The dark lining of the silver cloud of economic recovery in Mesa County has long been labor conditions. The frequent lament was Mesa County lagged behind other areas of Colorado with higher unemployment rates and slower job growth.
According to the latest estimates from the Colorado Department of Labor and Employment, the seasonally unadjusted unemployment rate in Mesa County dropped seven-tenths of a point in September to just 2.5 percent. For those keeping score, that’s the lowest level in Mesa County for county level statistics in Colorado going back to 1990. Moreover, the Mesa County jobless rate is now below the statewide seasonally adjusted rate of 2.7 percent.
Since the unemployment rate stood at 5.8 percent in Mesa County in January, the rate decreased in seven out the eight subsequent months. Over the past year, Mesa County payrolls have increased 1,943 with job growth coming in at 2.6 percent.
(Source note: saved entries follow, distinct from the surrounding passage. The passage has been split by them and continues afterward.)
(** * Majority-system ranking (src/utils/scoring.ts): model and verification

    The judges' marks are JavaScript numbers, that is IEEE 754 binary64
    values; they are modelled by Rocq's primitive floats, which are the same
    format, so that every sum and comparison of marks evaluates bit for bit
    as the program does (2.3 + 2.9 < 2.5 + 2.7 holds here as it does there).

    Vote counts (the results 1, 0.5 and 0 of the per-judge comparison, the
    pair scores, the majority victories and the two comparison sums of the
    tie-break) only ever hold multiples of one half far below 2^53, on which
    binary64 addition and subtraction are exact: they are modelled by
    rationals [Q], compared with [Qeq].

    After the ranking come the reduction of the head-to-head lists to the
    network that is drawn (components/HeadToHeadNetwork/buildGraph.ts), the
    parser of the typed input (src/utils/parser.ts) and the hook that runs
    the parser and the ranking (src/hooks/useScoreCalculation.ts). *)

From Stdlib Require Import ZArith QArith Floats Lia Lqa Permutation Sorted.
From Stdlib Require Import Ascii.
From Stdlib Require DecimalString DecimalNat.
From stdpp Require Import gmap strings list.

Set Warnings "-inexact-float".

(* ===================================================================== *)
(** * Part I: definitions *)
(* ===================================================================== *)

(** ** JavaScript numbers and arrays *)

(** [x > y] on numbers. *)
Definition gt (x y : float) : bool := (y <? x)%float.

(** [x !== y] on numbers ([NaN !== NaN] is true, [0 !== -0] is false). *)
Definition strictNe (x y : float) : bool := negb (x =? y)%float.

(** A vote count taken from an array length or a loop bound. *)
Definition ofNat (n : nat) : Q := inject_Z (Z.of_nat n).

(** [Math.round]: the nearest integer, a tie going towards +infinity;
    zeros, infinities, NaN and integral values are returned unchanged, and a
    negative value that rounds to zero gives -0. *)
Definition Math_round (x : float) : float :=
  match Prim2SF x with
  | S754_finite s m e =>
      if (0 <=? e)%Z then x
      else
        let d := (2 ^ (- e))%Z in
        let q := (Z.pos m / d)%Z in
        let r := (Z.pos m mod d)%Z in
        let up := if s then (d <? 2 * r)%Z else (d <=? 2 * r)%Z in
        let n := if up then (q + 1)%Z else q in
        let y := of_uint63 (Uint63.of_Z n) in
        if s then (- y)%float else y
  | _ => x
  end.

(** [arr[i] ?? 0] on an array of [number | null]: a null entry and an index
    past the end both give 0. *)
Definition orZero (arr : list (option float)) (i : nat) : float :=
  match arr !! i with
  | Some (Some x) => x
  | _ => 0%float
  end.

(** [totals[i] ?? 0] on an array of numbers. *)
Definition numOrZero (arr : list float) (i : nat) : float :=
  match arr !! i with
  | Some x => x
  | None => 0%float
  end.

Definition notNull (s : option float) : bool :=
  match s with Some _ => true | None => false end.

(** [arr.filter(s => s !== null).length] *)
Definition countNonNull (arr : list (option float)) : nat :=
  length (List.filter notNull arr).

(** ** Data model *)

Record SkaterScores := mkSkater {
  name : string;
  aScores : list (option float);
  bScores : list (option float)
}.

Record HeadToHeadResult := mkH2H {
  opponent : string;
  won : bool;
  skaterVotes : nat;
  opponentVotes : nat
}.

Inductive TieBreakLevel :=
  | direct_comparison
  | b_score_sum
  | comparison_all
  | total_score.

(** A tie-break value is a comparison sum (levels 1 and 3) or a sum of
    marks (levels 2 and 4). *)
Inductive TieBreakValue :=
  | Votes (q : Q)
  | Marks (f : float).

(** [SkaterResult extends SkaterScores]: the spread [...skater] is the field
    [scores]; the four optional fields are absent when [None]. *)
Record SkaterResult := mkResult {
  scores : SkaterScores;
  totalScore : float;
  rank : nat;
  majorityVictories : Q;
  tieBreakLevel : option TieBreakLevel;
  tieBreakValue : option TieBreakValue;
  tieBreakInfo : option (list (TieBreakLevel * TieBreakValue));
  headToHeadResults : option (list HeadToHeadResult)
}.

(** ** Score normalizer *)

(** The number of judges of a skater: the larger of the two counts of
    non-null marks. *)
Definition effectiveCount (skater : SkaterScores) : nat :=
  Nat.max (countNonNull (aScores skater)) (countNonNull (bScores skater)).

Definition calculateJudgeTotals (skater : SkaterScores) : list float :=
  let numJudges := effectiveCount skater in
  List.map (fun i => (orZero (aScores skater) i + orZero (bScores skater) i)%float)
           (seq 0 numJudges).

Definition calculateTotalScore (skater : SkaterScores) : float :=
  let totals := calculateJudgeTotals skater in
  fold_left (fun sum total => (sum + total)%float) totals 0%float.

Definition roundToOneDecimal (num : float) : float :=
  (Math_round (num * 10) / 10)%float.

(** ** Pairwise judge comparator *)

Definition compareSkatersByJudge
    (skater1Total skater1BScore skater2Total skater2BScore : float) : Q :=
  if gt skater1Total skater2Total then 1%Q
  else if gt skater2Total skater1Total then 0%Q
  else if gt skater1BScore skater2BScore then 1%Q
  else if gt skater2BScore skater1BScore then 0%Q
  else (1 # 2)%Q.

(** The comparison of two skaters by judge [i], as [pairwiseComparison]
    sets it up. *)
Definition judgeVote (skater1 skater2 : SkaterScores) (i : nat) : Q :=
  let total1 := numOrZero (calculateJudgeTotals skater1) i in
  let total2 := numOrZero (calculateJudgeTotals skater2) i in
  let bScore1 := orZero (bScores skater1) i in
  let bScore2 := orZero (bScores skater2) i in
  compareSkatersByJudge total1 bScore1 total2 bScore2.

Definition pairwiseComparison (skater1 skater2 : SkaterScores) : Q :=
  let totals1 := calculateJudgeTotals skater1 in
  let totals2 := calculateJudgeTotals skater2 in
  let numJudges := Nat.max (length totals1) (length totals2) in
  fold_left (fun score i => (score + judgeVote skater1 skater2 i)%Q)
            (seq 0 numJudges) 0%Q.

(** ** Head-to-head reporter *)

(** One iteration of the judge loop of [calculateHeadToHeadDetails]: the
    pair is (skaterVotes, opponentVotes). *)
Definition countVote (skater opponent : SkaterScores)
    (votes : nat * nat) (judgeIdx : nat) : nat * nat :=
  let skaterTotal :=
    (orZero (aScores skater) judgeIdx + orZero (bScores skater) judgeIdx)%float in
  let skaterBScore := orZero (bScores skater) judgeIdx in
  let opponentTotal :=
    (orZero (aScores opponent) judgeIdx + orZero (bScores opponent) judgeIdx)%float in
  let opponentBScore := orZero (bScores opponent) judgeIdx in
  let result :=
    compareSkatersByJudge skaterTotal skaterBScore opponentTotal opponentBScore in
  if Qeq_bool result 1 then (S (fst votes), snd votes)
  else if Qeq_bool result 0 then (fst votes, S (snd votes))
  else votes.

(** The body of the opponent loop, for an opponent that is not skipped. *)
Definition headToHead (skater opponent : SkaterScores) : HeadToHeadResult :=
  let numJudges :=
    Nat.max
      (Nat.max (countNonNull (aScores skater)) (countNonNull (bScores skater)))
      (Nat.max (countNonNull (aScores opponent)) (countNonNull (bScores opponent))) in
  let votes := fold_left (countVote skater opponent) (seq 0 numJudges) (0, 0) in
  {| opponent := name opponent;
     won := snd votes <? fst votes;
     skaterVotes := fst votes;
     opponentVotes := snd votes |}.

Definition calculateHeadToHeadDetails
    (skater : SkaterScores) (allSkaters : list SkaterScores) : list HeadToHeadResult :=
  flat_map
    (fun opponent =>
       if String.eqb (name opponent) (name skater) then []
       else [headToHead skater opponent])
    allSkaters.

(** ** Majority evaluator *)

#[global] Instance Q_inhabited : Inhabited Q := populate 0%Q.
#[global] Instance float_inhabited : Inhabited float := populate 0%float.

(** [x > y] on vote counts. *)
Definition Qgtb (x y : Q) : bool := negb (Qle_bool x y).

(** The loop nest [for (i = 0 ..) for (j = i + 1 ..) body(l[i], l[j])]
    threading a state. *)
Fixpoint forEachPair {S A : Type} (body : S -> A -> A -> S)
    (l : list A) (st : S) : S :=
  match l with
  | [] => st
  | x1 :: rest =>
      forEachPair body rest (fold_left (fun st x2 => body st x1 x2) rest st)
  end.

(** [for (const skater of skaters) m.set(skater.name, 0)] *)
Definition initScores (skaters : list SkaterScores) : gmap string Q :=
  fold_left (fun m skater => <[name skater := 0%Q]> m) skaters ∅.

(** The body of the pair loop of [calculateMajorityVictories]; [m.get(k)!]
    is the total lookup [m !!! k]. *)
Definition awardVictory (victories : gmap string Q)
    (skater1 skater2 : SkaterScores) : gmap string Q :=
  let score1 := pairwiseComparison skater1 skater2 in
  let numJudges :=
    Nat.max (length (calculateJudgeTotals skater1))
            (length (calculateJudgeTotals skater2)) in
  let score2 := (ofNat numJudges - score1)%Q in
  if Qgtb score1 score2 then
    <[name skater1 := (victories !!! name skater1 + 1)%Q]> victories
  else if Qgtb score2 score1 then
    <[name skater2 := (victories !!! name skater2 + 1)%Q]> victories
  else
    let victories :=
      <[name skater1 := (victories !!! name skater1 + (1 # 2))%Q]> victories in
    <[name skater2 := (victories !!! name skater2 + (1 # 2))%Q]> victories.

Definition calculateMajorityVictories (skaters : list SkaterScores)
    : gmap string Q :=
  forEachPair awardVictory skaters (initScores skaters).

(** ** Tie-break criteria *)

(** [arr.filter(s => s !== null)] as an array of numbers. *)
Definition nonNull (arr : list (option float)) : list float :=
  flat_map (fun s => match s with Some x => [x] | None => [] end) arr.

Definition calculateBScoreSum (skater : SkaterScores) : float :=
  fold_left (fun sum score => (sum + score)%float) (nonNull (bScores skater)) 0%float.

Definition addDirect (comparisonScores : gmap string Q)
    (skater1 skater2 : SkaterScores) : gmap string Q :=
  let score1 := pairwiseComparison skater1 skater2 in
  let numJudges :=
    Nat.max (length (calculateJudgeTotals skater1))
            (length (calculateJudgeTotals skater2)) in
  let score2 := (ofNat numJudges - score1)%Q in
  let comparisonScores :=
    <[name skater1 := (comparisonScores !!! name skater1 + score1)%Q]> comparisonScores in
  <[name skater2 := (comparisonScores !!! name skater2 + score2)%Q]> comparisonScores.

Definition tieBreakByDirectComparison (tiedSkaters : list SkaterScores)
    : gmap string Q :=
  forEachPair addDirect tiedSkaters (initScores tiedSkaters).

(** The inner loop of [tieBreakByComparisonWithAll]. *)
Definition scoreAgainstAll (tiedSkater : SkaterScores)
    (allSkaters : list SkaterScores) : Q :=
  fold_left
    (fun totalScore otherSkater =>
       if String.eqb (name tiedSkater) (name otherSkater) then totalScore
       else (totalScore + pairwiseComparison tiedSkater otherSkater)%Q)
    allSkaters 0%Q.

Definition tieBreakByComparisonWithAll
    (tiedSkaters allSkaters : list SkaterScores) : gmap string Q :=
  fold_left
    (fun m tiedSkater =>
       <[name tiedSkater := scoreAgainstAll tiedSkater allSkaters]> m)
    tiedSkaters (initScores tiedSkaters).

(** ** [Array.prototype.sort]

    The sort reads only the sign of what the comparator returns, a NaN
    counting as 0.  It is stable, and for a consistent comparator (one that
    orders the elements by a total preorder) every stable sort returns the
    same array: the model is the stable insertion sort, which is then the
    array that the program gets from any engine ([sortedBy_unique],
    [byVictories_sort_unique] and [tiedGroup_sort_unique] in Part II).

    The comparator of the first sort is consistent on every input.  The
    comparator of the cascade is consistent when no sum of artistic marks
    and no rounded total of the tied group is NaN.  With a NaN among them it
    is not (a NaN difference reads as 0 against every other value), the
    language then leaves the order to the engine, and the insertion sort is
    one such order, not that of every engine.  So a property that depends on
    the order inside a tied group is stated for inputs without NaN sums; the
    properties stated for all inputs hold for every order of the group. *)

Definition signQ (v : Q) : comparison := (v ?= 0)%Q.

Definition signF (v : float) : comparison :=
  if (v <? 0)%float then Lt else if (0 <? v)%float then Gt else Eq.

Fixpoint insertSorted {A : Type} (cmp : A -> A -> comparison)
    (x : A) (l : list A) : list A :=
  match l with
  | [] => [x]
  | y :: l' =>
      match cmp x y with
      | Gt => y :: insertSorted cmp x l'
      | _ => x :: l
      end
  end.

Definition jsSort {A : Type} (cmp : A -> A -> comparison) (l : list A) : list A :=
  fold_right (insertSorted cmp) [] l.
The overall labor force, which includes the employed and unemployed, has topped the 78,000 milestone twice so far in 2019, although it remains below the peak labor force of 84,000 in 2009. A lower unemployment rate combined with a growing labor force constitutes an enviable combination as well as an indication of improving labor and business conditions.
As with most things economic, though, there’s some bad news to go along with the good. In this case, it’s the tightening labor market that makes it more difficult for businesses to maintain staffing.
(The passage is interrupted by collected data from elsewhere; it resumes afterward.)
Lemma finder_link_not_text_raises_witness :
  let w := Sample.fresh in
  let r := render_job_finder
             (Sample.env_of (py "Betreff: Bewerbung|||Guten Tag")
                [Worked.job_without_link])
             Click_skip true w in
  r.1 = Exit (Raise (py "TypeError"))
  ∧ w_profile r.2 = w_profile w
  ∧ (∃ tr', w_trace r.2 = w_trace w ++ tr' ∧ forallb is_ui tr' = true)
  ∧ next_job (list_to_set (applied_jobs (w_profile r.2))) [Worked.job_without_link]
    = Some (0, Worked.job_without_link).
Proof.
  apply (finder_link_not_text_raises
           (Sample.env_of (py "Betreff: Bewerbung|||Guten Tag")
              [Worked.job_without_link])
           Click_skip Sample.fresh [Worked.job_without_link] 0
           Worked.job_without_link).
  - reflexivity.
  - reflexivity.
  - discriminate.
  - reflexivity.
  - reflexivity.
Defined.

(** X18: without the catalog file the page shows the error that names the
    file and stops the run, whatever triggered it and with or without a
    Firestore handle; the profile and the session are as they were. *)
Theorem finder_without_catalog_stops (e : env) (a : action) (db : bool) (w : world) :
  read_csv e = None →
  render_job_finder e a db w
  = (Exit Stop,
     World (w_profile w) (w_session w)
       (w_trace w
        ++ [Ui st_header ([63743; 252; 238; 231]%N ++ py " Job Finder");
            Ui st_error (py "Error: '" ++ CSV_FILE ++ py "' not found.")])).
Proof.
  intros Hcsv. unfold render_job_finder. rewrite Hcsv.
  cbv [function mbind M_bind emit exit w_profile w_session w_trace].
  by rewrite <- app_assoc.
Qed.

Lemma finder_without_catalog_stops_witness :
  render_job_finder Worked.env_without_catalog Click_prepare true Sample.fresh
  = (Exit Stop,
     World (w_profile Sample.fresh) (w_session Sample.fresh)
       (w_trace Sample.fresh
        ++ [Ui st_header ([63743; 252; 238; 231]%N ++ py " Job Finder");
            Ui st_error (py "Error: '" ++ CSV_FILE ++ py "' not found.")])).
Proof.
  apply (finder_without_catalog_stops Worked.env_without_catalog Click_prepare true
           Sample.fresh).
  reflexivity.
Defined.

(** X19: what a run of the page that triggers nothing does to the session.
    When the tracked job is the one that the scan selects, the session is
    as it was, the draft included; otherwise the page tracks the selected
    job, stores its details and discards the draft.  The profile is as it
    was in both cases. *)
Theorem finder_keeps_or_resets_draft (e : env) (a : action) (w : world)
    (jobs_df : list dict) (j : nat) (row : dict) :
  read_csv e = Some jobs_df →
  next_job (list_to_set (applied_jobs (w_profile w))) jobs_df = Some (j, row) →
  idle a = true → clicked a Click_prepare = false → clicked a Click_skip = false →
  let r := render_job_finder e a true w in
  w_profile r.2 = w_profile w
  ∧ w_session r.2
    = (if bool_decide (current_job_id (w_session w) = Some j) then w_session w
       else set_current_job_details (Some (job_details_of j row))
              (set_generated_email_content None
                 (set_current_job_id (Some j) (w_session w)))).
Proof.
  intros Hcsv Hnext Hidle Hprep Hskip r. subst r.
  change (wp (render_job_finder e a true)
            (λ _ w',
               w_profile w' = w_profile w
               ∧ w_session w'
                 = (if bool_decide (current_job_id (w_session w) = Some j)
                    then w_session w
                    else set_current_job_details (Some (job_details_of j row))
                           (set_generated_email_content None
                              (set_current_job_id (Some j) (w_session w))))) w).
  unfold render_job_finder. rewrite Hcsv.
  destruct (bool_decide (current_job_id (w_session w) = Some j)) eqn:Hb.
  all: page_exec
         ltac:(first [ rewrite Hnext | rewrite Hb | rewrite Hprep | rewrite Hskip ])
         ltac:(idtac;
               lazymatch goal with
               | |- wp (render_application_form _ _ _) _ _ =>
                   eapply (wp_steady quiet);
                   [by apply quiet_render_application_form|];
                   let Hp := fresh "Hp" in
                   let Hs := fresh "Hs" in
                   intros ? ? (Hp & Hs & _); cbn [w_profile w_session] in Hp, Hs;
                   rewrite Hp, Hs
               end).
  all: try (split; reflexivity).
  all: lazymatch goal with |- match ?r with _ => _ end => destruct r as [|[]] end.
  all: split; reflexivity.
Qed.

Lemma finder_keeps_or_resets_draft_witness :
  let w := Worked.catalog_draft in
  let r := render_job_finder
             (Sample.env_of (py "Betreff: Bewerbung|||Guten Tag") Sample.three_jobs)
             No_action true w in
  w_profile r.2 = w_profile w
  ∧ w_session r.2
    = (if bool_decide (current_job_id (w_session w) = Some 0) then w_session w
       else set_current_job_details (Some (job_details_of 0 Sample.first_job))
              (set_generated_email_content None
                 (set_current_job_id (Some 0) (w_session w)))).
Proof.
  apply (finder_keeps_or_resets_draft
           (Sample.env_of (py "Betreff: Bewerbung|||Guten Tag") Sample.three_jobs)
           No_action Worked.catalog_draft Sample.three_jobs 0 Sample.first_job);
    reflexivity.
Defined.

(** ** The manual page *)

(** X20: a manual submission with the contact email or the description
    left empty is rejected with a warning: the model is not asked, no draft
    and no details are stored, and the run ends normally with the profile
    and the session as they were. *)
Theorem manual_submission_incomplete (e : env) (w : world) (c d : str) :
  truthy_dict (manual_email_content (w_session w)) = false →
  c = [] ∨ d = [] →
  render_manual_job_page e (Submit_manual c d) w
  = (Ok tt,
     World (w_profile w) (w_session w)
       (w_trace w
        ++ [Ui st_header ([8218; 250; 231; 212; 8719; 232]%N ++ py " Add a Job Manually");
            Ui st_info (py "Paste the full job description or details here. The AI will extract the necessary information.");
            Ui st_warning (py "Please fill in both the contact email and the job description.")])).
Proof.
  intros Hm Hcd.
  assert (truthy (PStr c) && truthy (PStr d) = false) as Hf.
  { destruct Hcd as [-> | ->]; [reflexivity | apply andb_false_r]. }
  enough (wp (render_manual_job_page e (Submit_manual c d))
            (λ r w',
               (r, w')
               = (Ok tt,
                  World (w_profile w) (w_session w)
                    (w_trace w
                     ++ [Ui st_header ([8218; 250; 231; 212; 8719; 232]%N
                                       ++ py " Add a Job Manually");
                         Ui st_info (py "Paste the full job description or details here. The AI will extract the necessary information.");
                         Ui st_warning (py "Please fill in both the contact email and the job description.")])))
            w) as H.
  { unfold wp in H. by destruct (render_manual_job_page e (Submit_manual c d) w). }
  unfold render_manual_job_page.
  page_exec ltac:(first [rewrite Hm | rewrite Hf]) ltac:(fail).
  by rewrite <- !app_assoc.
Qed.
The situation makes it all the more important for businesses to devote more attention to the ways in which they recruit and retain employees — not only the wages and benefits they offer, but also the workplace cultures they foster. Businesses can take advantage of resources that offer help, including a range of free services available from the Mesa County Workforce Center in Grand Junction.
There could be some relief in the growing attraction of the Grand Valley to people looking to escape the traffic congestion and higher cost of living along the Front Range of Colorado. Add increased labor demand to a list of attributes that includes a lower cost of living and higher quality of life.
The Mesa County Workforce Center and Colorado Mesa University also have joined in efforts to make CMU students aware of the career opportunities available to them right here in the Grand Valley.
It’s all enough to make the whole cloud looks more … silver.